Cahill (2011) asserts that derivatization can function in a variety of contexts and situations. She provides some examples:

“Many forms of work, most notably the kind found in the service industries, involve various manifestations of derivatization. The hostess at a fine restaurant must smile and make pleasant talk while escorting the diners to their table…. This is not a matter of sheer usefulness.. but rather, an indulging of the diner’s desires… When sports fans demand of their heroes not only excellent athletic performance, but also the fulfilment of certain moral standards in their personal life, they are requiring those heroes to embody and represent the fan’s desired ideals (regardless of whether the fans themselves live up to those same ideals)…

 

The sexually derivatized subject is not quite a non-person.
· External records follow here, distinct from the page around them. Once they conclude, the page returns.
Lemma get_profile_unauthorized
    (self : Client) (w w0 : World) (r1 : Response) (rest : list Reply) :
  ready self w w0 ->
  server w0 = Answer r1 :: rest ->
  status_code r1 = 401 ->
  exists v w',
    get_profile self w = (Ok v, w')
    /\ requests (new_events w0 w')
       = [profile_request; login_request self]
         ++ match fst (login self (answered profile_request r1 rest w0)) with
            | Ok _ => [profile_request]
            | Raise _ => []
            end
    /\ (forall l r3 rest',
          rest = l :: Answer r3 :: rest' -> status_code r3 = 401 -> v = JNull).
Proof.
  intros Hready Hs H401.
  unfold get_profile.
  rewrite (bind_ok _ _ _ _ _ (is_cookie_expired_run w)).
  assert (Hentry : forall k : unit -> M json,
             bind (if expired_at (clock w) (cookie_file w) then login self else ret tt) k
                  (log EvExpiryCheck w)
             = k tt w0).
  { intros k. unfold ready in Hready.
    destruct (expired_at (clock w) (cookie_file w)).
    - now rewrite (bind_ok _ _ _ _ _ Hready).
    - now subst w0. }
  rewrite Hentry. clear Hentry Hready.
  unfold try_except.
  rewrite (bind_ok _ _ _ _ _ (send_answered profile_request _ r1 rest Hs)).
  rewrite H401. cbn [Z.eqb Pos.eqb]. unfold bind at 1 2.
  set (w1 := answered profile_request r1 rest w0).
  assert (Hw1 : trace w1 = trace w0 ++ [EvHttp profile_request]) by reflexivity.
  assert (Hs1 : server w1 = rest) by reflexivity.
  destruct (login_run self w1) as (Hs2 & d & Hd & Hr).
  destruct (login self w1) as [[[] | e] w2]; cbn [fst snd] in *.
  - destruct (send_run profile_request w2) as [Ht3 Hs3].
    assert (Hreq : forall w3, trace w3 = trace w2 ++ [EvHttp profile_request] ->
                   requests (new_events w0 w3)
                   = [profile_request; login_request self] ++ [profile_request]).
    { intros w3 H3. rewrite (new_events_app w0 w3
        ([EvHttp profile_request]
           ++ (EvHttp (login_request self) :: d) ++ [EvHttp profile_request])).
      - cbn. rewrite requests_app, Hr. reflexivity.
      - rewrite H3, Hd, Hw1. now rewrite <- !app_assoc. }
    destruct (send profile_request w2) as [[r3 | e3] w3] eqn:Hsend; cbn [snd] in *.
    + assert (Hr3 : forall l r3' rest',
                 rest = l :: Answer r3' :: rest' -> r3 = r3').
      { intros l r3' rest' Hrest.
        assert (Hsw2 : server w2 = Answer r3' :: rest')
          by (rewrite Hs2, Hs1, Hrest; reflexivity).
        rewrite (send_answered _ _ _ _ Hsw2) in Hsend. congruence. }
      destruct (status_code r3 =? 200) eqn:E200.
      * unfold resp_json. destruct (content r3) as [j |]; cbn.
        -- exists j, w3. repeat split; [now apply Hreq |].
           intros l r3' rest' Hrest H3. rewrite <- (Hr3 _ _ _ Hrest) in H3.
           rewrite H3 in E200. discriminate.
        -- exists JNull, w3. repeat split. now apply Hreq.
      * cbn. exists JNull, w3. repeat split. now apply Hreq.
    + cbn. exists JNull, w3. repeat split. now apply Hreq.
  - cbn. exists JNull, w2. repeat split.
    rewrite (new_events_app w0 w2
      ([EvHttp profile_request] ++ EvHttp (login_request self) :: d)).
    + cbn. now rewrite Hr.
    + rewrite Hd, Hw1. now rewrite <- app_assoc.
Qed.

Lemma update_resume_unauthorized
    (self : Client) (file_key profile_id : json) (w : World)
    (r : Response) (rest : list Reply) :
  server w = Answer r :: rest ->
  status_code r = 401 ->
  update_resume self file_key profile_id w
  = (Ok (JBool false), answered (update_request file_key profile_id) r rest w).
Proof.
  intros Hs H401. unfold update_resume, try_except, bind.
  rewrite (send_answered _ _ _ _ Hs). unfold raise_for_status. now rewrite H401.
Qed.

(** C2 (as amended).  Profile fetch: once the session has gone through
    the expiry check (and the login it may force), a profile request that
    is answered with 401 is followed by exactly one login request; the
    profile request is repeated exactly once when that login returns, and
    not at all when it raises; nothing else is sent, and when the repeated
    request is answered with 401 as well the fetch yields [None].  Resume
    update does not log in again: a 401 makes it return [False] after its
    single request. *)
Theorem unauthorized_relogin_once :
  (forall (self : Client) (w w0 : World) (r1 : Response) (rest : list Reply),
      ready self w w0 ->
      server w0 = Answer r1 :: rest ->
      status_code r1 = 401 ->
      exists v w',
        get_profile self w = (Ok v, w')
        /\ requests (new_events w0 w')
           = [profile_request; login_request self]
             ++ match fst (login self (answered profile_request r1 rest w0)) with
                | Ok _ => [profile_request]
                | Raise _ => []
                end
        /\ (forall l r3 rest',
              rest = l :: Answer r3 :: rest' -> status_code r3 = 401 -> v = JNull))
  /\
  (forall (self : Client) (file_key profile_id : json) (w : World)
          (r : Response) (rest : list Reply),
      server w = Answer r :: rest ->
      status_code r = 401 ->
      update_resume self file_key profile_id w
      = (Ok (JBool false), answered (update_request file_key profile_id) r rest w)).
Proof.
  split.
  - exact get_profile_unauthorized.
  - exact update_resume_unauthorized.
Qed.

(** Two 401 in a row: one login, one retry, no result. *)
Lemma unauthorized_relogin_once_witness :
  exists v w',
    get_profile alice
      (world_of (FJson (JArr [])) [] 1000 [unauthorized; good_login; unauthorized])
    = (Ok v, w')
    /\ requests (new_events
                   (log EvExpiryCheck
                      (world_of (FJson (JArr [])) [] 1000
                         [unauthorized; good_login; unauthorized])) w')
       = [profile_request; login_request alice] ++ [profile_request]
    /\ (forall l r3 rest',
          [good_login; unauthorized] = l :: Answer r3 :: rest' ->
          status_code r3 = 401 -> v = JNull).
Proof.
  exact (proj1 unauthorized_relogin_once alice
           (world_of (FJson (JArr [])) [] 1000 [unauthorized; good_login; unauthorized])
           (log EvExpiryCheck
              (world_of (FJson (JArr [])) [] 1000 [unauthorized; good_login; unauthorized]))
           (mkResponse 401 None []) [good_login; unauthorized]
           eq_refl eq_refl eq_refl).
Defined.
She may express desires, emotions, and preferences; she may articulate consent or lack thereof; she may even play a role of alleged dominance in relation to the derivatizer… The ethical problem with such behaviours is that feminine subjectivity and sexuality are constructed as wholly derivative of masculine subjectivity and sexuality. The desires, actions, and choices of derivatized women are… to mirror… the desires of men” [80. Cahill, A. J. (2011) ‘Overcoming Objectification; A Carnal Ethics’ New York: Routledge, ISBN-13: 978-0415811538, Page 32].

 

Lang makes the point that a simplistic psychological process can play a monumental role in the perpetuation of extreme violence: habituation, leading to desensitization and emotional hardening [83. John M Rector, The Objectification Spectrum; Understanding and Transcending Our Diminishment and Dehumanisation of Others, Oxford University Press, ISBN-13: 978- 0199355419, page 41].

 

If this spectrum is an accurate depiction of human nature’s propensity for behaving in an immoral way, then it also makes sense to view our capacities for love, compassion, and perceived interconnectedness with the rest of the world as a continuum representing differing levels of humanized conduct at the opposite end of the spectrum [84. John M Rector, The Objectification Spectrum; Understanding and Transcending Our Diminishment and Dehumanisation of Others, Oxford University Press, ISBN-13: 978- 0199355419, page 226].

 

It is this empathic humanizing capacity for love, compassion and perceived interconnectedness which reveals value in a relationship such as is found in the need/support juncture. Not only is it essential for offsetting the abstracting effects of bureaucracies but also for effectively achieving the remit of a career. It is worth noting in a culture which sets up abstraction as a circumstance for derivatisation, that the support worker is equally prone to being reduced to a role by the clientside and managerial system they work in. Without empathic checks and investment/divestment of agency throughout societal structures, we risk creating matrices where our humanity is subverted to the most primitive individualistic means.